The Rhythm of Life

I woke up today and saw the sun shining through the window onto the peaceful sleeping faces of my sisters. It was one of those moments when time just stands still. And I felt the piercings of joy. It was beautiful.

A week ago, Allison has an absolutely beautiful post on Lent and the metaphysics of catching light. And I've been thinking about it a lot. I can see and thank God for the light that falls into my lap, like this morning, but when light seems far off, I do not go actively seeking it. But I am going to try and do so.


...

A portrait of my evening.


We all lounge around the living room. I play a quiet melody on the piano. I love sitting there playing and watching life go on, like having a soundtrack for life. I could see Jazz doing homework, Jacqueline just sitting happily, Leo quietly reading aloud. Well, as quiet as he gets.
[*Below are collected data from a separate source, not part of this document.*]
(* ===== verification/Json.v ===== *)
(** JSON as the code writes it: [encoding/json] with and without the escaping of
    HTML characters ([json.Marshal], [adapter.EncodeJSON]), over documents whose
    object fields are in the order of the struct. *)
From S2P Require Import Prelude Diagnostics IRTypes Hashes.

Inductive Json :=
| Null
| Bool (b : bool)
| Int (n : Z)
| Num (text : string)
| Str (s : string)
| Arr (items : list Json)
| Obj (fields : list (string * Json)).

(** ** UTF-8 *)

Definition byte_in (lo hi : N) (c : ascii) : bool :=
  let n := N_of_ascii c in (lo <=? n)%N && (n <=? hi)%N.
Definition continuation (c : ascii) : bool := byte_in 128 191 c.

(** [utf8.DecodeRune]: how many bytes follow the first byte of a valid rune. *)
Definition rune_tail (c : ascii) (s : string) : option nat :=
  match s with
  | String c1 s1 =>
      if byte_in 194 223 c then if continuation c1 then Some 1%nat else None
      else
        match s1 with
        | String c2 s2 =>
            let second :=
              if byte_in 224 224 c then byte_in 160 191 c1
              else if byte_in 237 237 c then byte_in 128 159 c1
              else continuation c1 in
            if byte_in 224 239 c then if second && continuation c2 then Some 2%nat else None
            else
              match s2 with
              | String c3 _ =>
                  let second :=
                    if byte_in 240 240 c then byte_in 144 191 c1
                    else if byte_in 244 244 c then byte_in 128 143 c1
                    else continuation c1 in
                  if byte_in 240 244 c
                  then if second && continuation c2 && continuation c3 then Some 3%nat else None
                  else None
              | EmptyString => None
              end
        | EmptyString => None
        end
  | EmptyString => None
  end.

(** The line and paragraph separators U+2028 and U+2029. *)
Definition separator (c : ascii) (s : string) : option string :=
  match s with
  | String c1 (String c2 _) =>
      if byte_in 226 226 c && byte_in 128 128 c1 then
        if byte_in 168 168 c2 then Some "\u2028"
        else if byte_in 169 169 c2 then Some "\u2029" else None
      else None
  | _ => None
  end.

(** ** Strings *)

Definition quote : ascii := "034".

Definition hex_escape (c : ascii) : string :=
  let n := N_of_ascii c in
  "\u00" +:+ String (hex_digit (n / 16)) (String (hex_digit (n mod 16)) "").

Definition escape_ascii (html : bool) (c : ascii) : string :=
  let n := N_of_ascii c in
  if Ascii.eqb c quote || Ascii.eqb c "\" then String "\" (String c "")
  else if (n =? 8)%N then "\b"
  else if (n =? 9)%N then "\t"
  else if (n =? 10)%N then "\n"
  else if (n =? 12)%N then "\f"
  else if (n =? 13)%N then "\r"
  else if (n <? 32)%N then hex_escape c
  else if html && (Ascii.eqb c "<" || Ascii.eqb c ">" || Ascii.eqb c "&") then hex_escape c
  else String c "".

(** [copy] bytes of a rune are still to be copied, [drop] to be skipped. *)
Fixpoint escape (html : bool) (copy drop : nat) (s : string) : string :=
  match s with
  | EmptyString => ""
  | String c s =>
      match copy, drop with
      | S copy, _ => String c (escape html copy 0 s)
      | O, S drop => escape html 0 drop s
      | O, O =>
          if byte_in 0 127 c then escape_ascii html c +:+ escape html 0 0 s
          else
            match rune_tail c s with
            | None => "\ufffd" +:+ escape html 0 0 s
            | Some tail =>
                match separator c s with
                | Some text => text +:+ escape html 0 tail s
                | None => String c (escape html tail 0 s)
                end
            end
      end
  end.

Definition json_string (html : bool) (s : string) : string :=
  String quote (escape html 0 0 s +:+ String quote "").

(** ** Values *)

Fixpoint json (html : bool) (v : Json) : string :=
  match v with
  | Null => "null"
  | Bool b => if b then "true" else "false"
  | Int n => Itoa n
  | Num text => text
  | Str s => json_string html s
  | Arr items => "[" +:+ String.concat "," (map (json html) items) +:+ "]"
  | Obj fields =>
      "{" +:+ String.concat ","
        ((fix each (l : list (string * Json)) : list string :=
            match l with
            | [] => []
            | (key, v) :: l => (json_string html key +:+ ":" +:+ json html v) :: each l
            end) fields) +:+ "}"
  end.

(** [json.Marshal]. *)
Definition Marshal (v : Json) : string := json true v.

(** [EncodeJSON]: an encoder without HTML escaping ends the document with a newline. *)
Definition EncodeJSON (v : Json) : string := json false v +:+ String "010" "".

(** ** Building documents: the [omitempty] of struct tags *)

Definition omit_string (key value : string) : list (string * Json) :=
  if value =s "" then [] else [(key, Str value)].
Definition omit_int (key : string) (value : Z) : list (string * Json) :=
  if value =? 0 then [] else [(key, Int value)].
Definition omit_strings (key : string) (values : list string) : list (string * Json) :=
  match values with [] => [] | _ => [(key, Arr (Str <$> values))] end.
Definition omit_none {A} (key : string) (f : A → Json) (value : option A) : list (string * Json) :=
  match value with Some v => [(key, f v)] | None => [] end.
Definition strings (values : list string) : Json := Arr (Str <$> values).

Example json_example :
  Marshal (Obj [("a", Arr [Int (-1); Bool true; Null]); ("b", Str ("<" +:+ String "010" "é"))]) =
  "{" +:+ json_string true "a" +:+ ":[-1,true,null]," +:+ json_string true "b" +:+ ":"
    +:+ String quote "\u003c\né" +:+ String quote "}".
Proof. vm_compute. reflexivity. Qed.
It's after four, and I'm surprisingly not tired. Thankfully not tired.

Dad comes home, and the family is complete. I segue into another song, a jazzy Gershwin piece. Dad loves jazz pieces. My cousin comes over and visits while I play through Clementi sonatas and play Jason Mraz by ear. Mom asks if I'm too tired to do chores, and I'm not. I love sweeping... it's the only chore I like, heh, but still. I'm glad I'm awake and have the strength to help around the house.

I'm coming to love this spontaneous rhythm of life. It's different for me, very different, I used to plan out every minute of the day. But my illness leaves no room for any type of plans. And so I spend my days like this, listening to laughter, watching memories unfold before me, sharing joys with my family ... and catching light.